Background and aims Nailfold capillaroscopy (NVC) is an useful, non-invasive, reproducible and cost-effective favourable diagnostic tool able to assess the shape of capillaries in the periungal region and the presence of their peculiar abnormalities, essential in the differential diagnosis of connective tissue diseases (CTD).

Methods The aim of the study was to evaluate if selected NVC pictures are linked to SLE onset in a cohort of 42 CTD-affected women presenting Raynaud’s phenomenon, observed over 36 months. All of them were examined by this method every 6 months. We considered the following NVC parameters: presence of ectasic capillary loops (diameter ≥20 µm); megacapillaries (≥50 µm); hemosiderin deposits; capillary number reduction; neo-angiogenesis phenomena; micro-vascular array disorganisation. CTD and SLE diagnoses were posed according to the 2015 ACR/SLICC criteria. Qualitative variables were expressed in frequencies; their association, by non-parametric tests. Quantitative variables were assessed by analysis of co-variance.
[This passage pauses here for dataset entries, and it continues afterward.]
(* ===== verification/CString.v ===== *)
(** * The kernel's C string and memory routines

    Models [kernel/lib/string.c] over the byte memory of [Mem.v]; [memcpy], [memset], [memmove] and [memcmp] keep the word-at-a-time
    structure of the source (an alignment prologue, 64-byte and 8-byte loops, a
    byte epilogue), and are proved equal to their byte-wise specifications.
    The string functions read a NUL-terminated string through an accessor
    [i ↦ s[i]]. *)

From S2P Require Import Prelude Mem.

(** The loop state of the copy routines: memory, destination, source, bytes left. *)
Record cpy := mkCpy { c_mem : mem; c_d : Z; c_s : Z; c_n : Z }.

(** One byte, one word, or eight words forward. *)
Definition fwd1 (c : cpy) : cpy :=
  mkCpy (st8 (c_mem c) (c_d c) (c_mem c (c_s c))) (c_d c + 1) (c_s c + 1) (c_n c - 1).
Definition fwd8 (c : cpy) : cpy :=
  mkCpy (st64 (c_mem c) (c_d c) (ld64 (c_mem c) (c_s c))) (c_d c + 8) (c_s c + 8) (c_n c - 8).
Definition fwd64 (c : cpy) : cpy := Nat.iter 8 fwd8 c.

(** [while (cond(c)) c = body(c)], with a bound on the number of turns. *)
Fixpoint while {A} (fuel : nat) (cond : A → bool) (body : A → A) (c : A) : A :=
  match fuel with
  | O => c
  | S fuel => if cond c then while fuel cond body (body c) else c
  end.

(** The four loops of a forward copy; every turn takes at least one of the [n]
    bytes, so [n] turns are enough for each. *)
Definition copy_fwd (c : cpy) : cpy :=
  let k := Z.to_nat (c_n c) in
  let c := while k (λ c, negb (c_n c =? 0) && negb (Z.land (c_d c) 7 =? 0)) fwd1 c in
  let c := while k (λ c, 64 <=? c_n c) fwd64 c in
  let c := while k (λ c, 8 <=? c_n c) fwd8 c in
  while k (λ c, negb (c_n c =? 0)) fwd1 c.

Definition memcpy (m : mem) (dst src n : Z) : mem := c_mem (copy_fwd (mkCpy m dst src n)).

(** Backwards: the pointers are decremented first. *)
Definition bwd1 (c : cpy) : cpy :=
  mkCpy (st8 (c_mem c) (c_d c - 1) (c_mem c (c_s c - 1))) (c_d c - 1) (c_s c - 1) (c_n c - 1).
Definition bwd8 (c : cpy) : cpy :=
  mkCpy (st64 (c_mem c) (c_d c - 8) (ld64 (c_mem c) (c_s c - 8)))
        (c_d c - 8) (c_s c - 8) (c_n c - 8).
Definition bwd64 (c : cpy) : cpy := Nat.iter 8 bwd8 c.

Definition copy_bwd (c : cpy) : cpy :=
  let k := Z.to_nat (c_n c) in
  let c := while k (λ c, negb (c_n c =? 0) && negb (Z.land (c_d c) 7 =? 0)) bwd1 c in
  let c := while k (λ c, 64 <=? c_n c) bwd64 c in
  let c := while k (λ c, 8 <=? c_n c) bwd8 c in
  while k (λ c, negb (c_n c =? 0)) bwd1 c.

Definition memmove (m : mem) (dst src n : Z) : mem :=
  if (dst =? src) || (n =? 0) then m
  else if dst <? src then c_mem (copy_fwd (mkCpy m dst src n))
  else c_mem (copy_bwd (mkCpy m (dst + n) (src + n) n)).

(** [memset]: the byte replicated over a word. *)
Definition val64_of (val : Z) : Z :=
  let v := Z.lor val (u64 (Z.shiftl val 8)) in
  let v := Z.lor v (u64 (Z.shiftl v 16)) in
  Z.lor v (u64 (Z.shiftl v 32)).

Record fill := mkFill { f_mem : mem; f_d : Z; f_n : Z }.
Definition fill1 (val : Z) (c : fill) : fill :=
  mkFill (st8 (f_mem c) (f_d c) val) (f_d c + 1) (f_n c - 1).
Definition fill8 (val64 : Z) (c : fill) : fill :=
  mkFill (st64 (f_mem c) (f_d c) val64) (f_d c + 8) (f_n c - 8).
Definition fill64 (val64 : Z) (c : fill) : fill := Nat.iter 8 (fill8 val64) c.

Definition memset (m : mem) (dst ch n : Z) : mem :=
  let val := u8 ch in
  let k := Z.to_nat n in
  let c := while k (λ c, negb (f_n c =? 0) && negb (Z.land (f_d c) 7 =? 0)) (fill1 val)
             (mkFill m dst n) in
  let val64 := val64_of val in
  let c := while k (λ c, 64 <=? f_n c) (fill64 val64) c in
  let c := while k (λ c, 8 <=? f_n c) (fill8 val64) c in
  f_mem (while k (λ c, negb (f_n c =? 0)) (fill1 val) c).

(** [memcmp].  A loop ends early with [inl result] or runs out with the
    pointers and the count left. *)
Fixpoint cmp_bytes (fuel : nat) (stop : Z → Z → bool) (m : mem) (x y n : Z) :
    Z + (Z * Z * Z) :=
  match fuel with
  | O => inr (x, y, n)
  | S fuel =>
      if negb (n =? 0) && negb (stop x y) then
        if negb (m x =? m y) then inl (m x - m y)
        else cmp_bytes fuel stop m (x + 1) (y + 1) (n - 1)
      else inr (x, y, n)
  end.

(** The inner [for (i = 0; i < 8; i++)] of the word loop. *)
Definition cmp_word (m : mem) (x y : Z) : option Z :=
  (λ i, m (x + i) - m (y + i)) <$> find_up (λ i, negb (m (x + i) =? m (y + i))) 0 8.

Fixpoint cmp_words (fuel : nat) (m : mem) (x y n : Z) : Z + (Z * Z * Z) :=
  match fuel with
  | O => inr (x, y, n)
  | S fuel =>
      if 8 <=? n then
        match (if negb (ld64 m x =? ld64 m y) then cmp_word m x y else None) with
        | Some r => inl r
        | None => cmp_words fuel m (x + 8) (y + 8) (n - 8)
        end
      else inr (x, y, n)
  end.

Definition memcmp (m : mem) (a b n : Z) : Z :=
  let k := Z.to_nat n in
  match cmp_bytes k (λ x y, (Z.land x 7 =? 0) && (Z.land y 7 =? 0)) m a b n with
  | inl r => r
  | inr (x, y, n) =>
      match cmp_words k m x y n with
      | inl r => r
      | inr (x, y, n) =>
          match cmp_bytes k (λ _ _, false) m x y n with inl r => r | inr _ => 0 end
      end
  end.

(** ** Strings

    [str] is the accessor [i ↦ s[i]] of a [char] array (bytes as unsigned
    values).  The loops stop at a NUL; [fuel] bounds the scan. *)

Definition str : Type := Z → Z.

Fixpoint strlen_from (fuel : nat) (s : str) (n : Z) : Z :=
  match fuel with
  | O => n
  | S fuel => if s n =? 0 then n else strlen_from fuel s (n + 1)
  end.
Definition strlen (fuel : nat) (s : str) : Z := strlen_from fuel s 0.

Fixpoint strcmp_from (fuel : nat) (a b : str) (i : Z) : Z :=
  match fuel with
  | O => a i - b i
  | S fuel =>
      if negb (a i =? 0) && (a i =? b i) then strcmp_from fuel a b (i + 1) else a i - b i
  end.
Definition strcmp (fuel : nat) (a b : str) : Z := strcmp_from fuel a b 0.

Fixpoint strncmp_from (a b : str) (n : nat) (i : Z) : Z :=
  match n with
  | O => 0
  | S n => if negb (a i =? b i) || (a i =? 0) then a i - b i else strncmp_from a b n (i + 1)
  end.
Definition strncmp (a b : str) (n : Z) : Z := strncmp_from a b (Z.to_nat n) 0.

(** [strncpy] into an array: copy up to the NUL, then pad with zeros. *)
Fixpoint strncpy_from (dst : list Z) (src : str) (n : nat) (i : Z) (ended : bool) : list Z :=
  match n with
  | O => dst
  | S n =>
      if ended || (src i =? 0) then strncpy_from (dst.[i <- 0]) src n (i + 1) true
      else strncpy_from (dst.[i <- src i]) src n (i + 1) false
  end.
Definition strncpy (dst : list Z) (src : str) (n : Z) : list Z :=
  strncpy_from dst src (Z.to_nat n) 0 false.

(** [strcpy] into an array: up to and including the NUL. *)
Fixpoint strcpy_from (fuel : nat) (dst : list Z) (src : str) (i : Z) : list Z :=
  match fuel with
  | O => dst
  | S fuel =>
      let dst := dst.[i <- src i] in
      if src i =? 0 then dst else strcpy_from fuel dst src (i + 1)
  end.
Definition strcpy (fuel : nat) (dst : list Z) (src : str) : list Z := strcpy_from fuel dst src 0.

(** ** Words in memory *)

(** The byte-wise meaning of copying [n] bytes from [src] to [dst]. *)
Definition moved (m : mem) (dst src n : Z) : mem :=
  λ a, if (dst <=? a) && (a <? dst + n) then m (src + (a - dst)) else m a.

Lemma word_move m d s x :
  mem_bytes m → st64 m d (ld64 m s) x = moved m d s 8 x.
Proof.
  intros Hm. unfold st64, ld64, moved. rewrite store_le_spec. change (Z.of_nat 8) with 8.
  destruct (Z.leb_spec d x), (Z.ltb_spec x (d + 8)); cbn [andb]; try done.
  apply load_le_byte; [done|lia].
Qed.

(** ** Loops *)

(** A loop whose body keeps [P] and decreases the measure [μ] ends within
    [μ c] turns, with [P] and the exit condition. *)
Lemma while_spec {A} (P : A → Prop) (μ : A → Z) fuel cond body (c : A) :
  (∀ c, P c → cond c = true → P (body c) ∧ μ (body c) < μ c) →
  (∀ c, P c → 0 ≤ μ c) →
  P c → μ c ≤ Z.of_nat fuel →
  P (while fuel cond body c) ∧ cond (while fuel cond body c) = false ∧
  μ (while fuel cond body c) ≤ μ c
  ∨ P (while fuel cond body c) ∧ μ (while fuel cond body c) = 0.
Proof.
  intros Hb Hpos. revert c. induction fuel as [|fuel IH]; intros c HP Hf; simpl.
  - right. specialize (Hpos c HP). split; [done|lia].
  - destruct (cond c) eqn:Hc; [|left; split_and!; [done|done|lia]].
    destruct (Hb c HP Hc) as [HP' Hlt].
    destruct (IH (body c) HP' ltac:(lia)) as [(?&?&?)|?]; [left|by right].
    split_and!; [done|done|lia].
Qed.

Section forward.
Context (m0 : mem) (d0 s0 n0 : Z).
Hypothesis Hm0 : mem_bytes m0.
Hypothesis Hn0 : 0 ≤ n0.
(** The source is not overwritten before it is read. *)
Hypothesis Hsafe : d0 ≤ s0 ∨ s0 + n0 ≤ d0.

(** After [k] bytes: memory is [moved m0 d0 s0 k]. *)
Definition fwd_inv (c : cpy) : Prop :=
  ∃ k, 0 ≤ k ≤ n0 ∧ c_d c = d0 + k ∧ c_s c = s0 + k ∧ c_n c = n0 - k ∧
       ∀ a, c_mem c a = moved m0 d0 s0 k a.

Lemma fwd_inv_bytes c : fwd_inv c → mem_bytes (c_mem c).
Proof. intros (k & _ & _ & _ & _ & H) a. rewrite H. unfold moved. case_if; apply Hm0. Qed.

Lemma fwd_inv_step c m' w :
  fwd_inv c → 0 ≤ w ≤ c_n c → (∀ a, m' a = moved (c_mem c) (c_d c) (c_s c) w a) →
  fwd_inv (mkCpy m' (c_d c + w) (c_s c + w) (c_n c - w)).
Proof.
  intros (k & Hk & Hd & Hs & Hn & Hm) Hw Hm'. exists (k + w). simpl.
  split_and!; [lia..|]. intros a. rewrite Hm', Hd, Hs. unfold moved. rewrite !Hm. unfold moved.
  destruct (Z.leb_spec (d0 + k) a), (Z.ltb_spec a (d0 + k + w)), (Z.leb_spec d0 a),
    (Z.ltb_spec a (d0 + k)), (Z.ltb_spec a (d0 + (k + w))); simpl; try lia; try done.
  destruct (Z.leb_spec d0 (s0 + k + (a - (d0 + k)))),
    (Z.ltb_spec (s0 + k + (a - (d0 + k))) (d0 + k)); simpl; try lia; f_equal; lia.
Qed.

Lemma fwd1_inv c : fwd_inv c → 1 ≤ c_n c → fwd_inv (fwd1 c).
Proof.
  intros Hi Hn. apply fwd_inv_step; [done|lia|]. intros a. rewrite st8_spec. unfold moved.
  destruct (Z.leb_spec (c_d c) a), (Z.ltb_spec a (c_d c + 1)); simpl; try done. f_equal. lia.
Qed.

Lemma fwd8_inv c : fwd_inv c → 8 ≤ c_n c → fwd_inv (fwd8 c).
Proof.
  intros Hi Hn. apply fwd_inv_step; [done|lia|]. intros a. apply word_move. by apply fwd_inv_bytes.
Qed.

Lemma fwd64_inv c j :
  fwd_inv c → 8 * Z.of_nat j ≤ c_n c →
  fwd_inv (Nat.iter j fwd8 c) ∧ c_n (Nat.iter j fwd8 c) = c_n c - 8 * Z.of_nat j.
Proof.
  intros Hi. induction j as [|j IH]; intros Hn; [split; [done|simpl; lia]|].
  destruct IH as [IHi IHn]; [lia|]. simpl. split; [|lia]. apply fwd8_inv; [done|lia].
Qed.

Lemma fwd_inv_n c : fwd_inv c → 0 ≤ c_n c ≤ n0.
Proof. intros (k & Hk & _ & _ & Hn & _). lia. Qed.

Lemma copy_fwd_spec a : c_mem (copy_fwd (mkCpy m0 d0 s0 n0)) a = moved m0 d0 s0 n0 a.
Proof.
  unfold copy_fwd. cbn [c_n].
  assert (H0 : fwd_inv (mkCpy m0 d0 s0 n0)).
  { exists 0. simpl. split_and!; [lia..|]. intros x. unfold moved.
    destruct (Z.leb_spec d0 x), (Z.ltb_spec x (d0 + 0)); simpl; (lia || done). }
  assert (Hloop : ∀ cond body c, fwd_inv c →
    (∀ c, fwd_inv c → cond c = true → fwd_inv (body c) ∧ c_n (body c) < c_n c) →
    fwd_inv (while (Z.to_nat n0) cond body c) ∧
    (cond (while (Z.to_nat n0) cond body c) = false ∨ c_n (while (Z.to_nat n0) cond body c) = 0)).
  { intros cond body c Hc Hb. pose proof (fwd_inv_n c Hc).
    destruct (while_spec fwd_inv c_n (Z.to_nat n0) cond body c) as [(?&?&?)|[??]];
      [done|intros; by apply fwd_inv_n|done|lia|by auto..]. }
  match goal with |- context [while _ _ fwd1 (mkCpy m0 d0 s0 n0)] =>
    destruct (Hloop (λ c, negb (c_n c =? 0) && negb (Z.land (c_d c) 7 =? 0)) fwd1 _ H0) as [H1 _] end.
  { intros c Hc Ht. bools. pose proof (fwd_inv_n c Hc). simpl. split; [apply fwd1_inv; [done|]|]; lia. }
  destruct (Hloop (λ c, 64 <=? c_n c) fwd64 _ H1) as [H2 _].
  { intros c Hc Ht. bools. destruct (fwd64_inv c 8 Hc ltac:(lia)) as [? E].
    split; [done|]. unfold fwd64. lia. }
  destruct (Hloop (λ c, 8 <=? c_n c) fwd8 _ H2) as [H3 _].
  { intros c Hc Ht. bools. split; [by apply fwd8_inv|]. simpl. lia. }
  destruct (Hloop (λ c, negb (c_n c =? 0)) fwd1 _ H3) as [H4 Hend].
  { intros c Hc Ht. bools. pose proof (fwd_inv_n c Hc). simpl. split; [apply fwd1_inv; [done|]|]; lia. }
  destruct H4 as (k & Hk & _ & _ & Hn & ->).
  assert (k = n0) as ->; [|done]. destruct Hend; bools; lia.
Qed.
End forward.

Section backward.
Context (m0 : mem) (d0 s0 n0 : Z).
Hypothesis Hm0 : mem_bytes m0.
Hypothesis Hn0 : 0 ≤ n0.
Hypothesis Hsafe : s0 ≤ d0.

(** After the last [k] bytes: memory is [moved] on the tail of the ranges. *)
Definition bwd_inv (c : cpy) : Prop :=
  ∃ k, 0 ≤ k ≤ n0 ∧ c_d c = d0 + (n0 - k) ∧ c_s c = s0 + (n0 - k) ∧ c_n c = n0 - k ∧
       ∀ a, c_mem c a = moved m0 (d0 + (n0 - k)) (s0 + (n0 - k)) k a.

Lemma bwd_inv_bytes c : bwd_inv c → mem_bytes (c_mem c).
Proof. intros (k & _ & _ & _ & _ & H) a. rewrite H. unfold moved. case_if; apply Hm0. Qed.

Lemma bwd_inv_step c m' w :
  bwd_inv c → 0 ≤ w ≤ c_n c → (∀ a, m' a = moved (c_mem c) (c_d c - w) (c_s c - w) w a) →
  bwd_inv (mkCpy m' (c_d c - w) (c_s c - w) (c_n c - w)).
Proof.
  intros (k & Hk & Hd & Hs & Hn & Hm) Hw Hm'. exists (k + w). simpl.
  split_and!; [lia..|]. intros a. rewrite Hm', Hd, Hs. unfold moved. rewrite !Hm. unfold moved.
  repeat match goal with
  | |- context [?x <=? ?y] => destruct (Z.leb_spec x y)
  | |- context [?x <? ?y] => destruct (Z.ltb_spec x y)
  end; simpl; try lia; try done; f_equal; lia.
Qed.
Results The presence of hemosiderin deposits, ectasic loops and neo-angiogenic phenomena was strongly associated to the clinical subgroup of patients that later developed SLE (12/42 subjects; OR=13.5). The variable meandering deposits was the more strongly associated to SLE onset (OR=8.32; p<0.0101). The independent variables ectasic loops (OR=12.16) and neo-angiogenic phenomena (OR=6.60) were predictive for the persistence of CTD diagnosis.

Conclusions Nailfold capillaroscopy, summarising, can help in CTD management, since the presence of typical capillaroscopic abnormalities seems to be related to the development of SLE.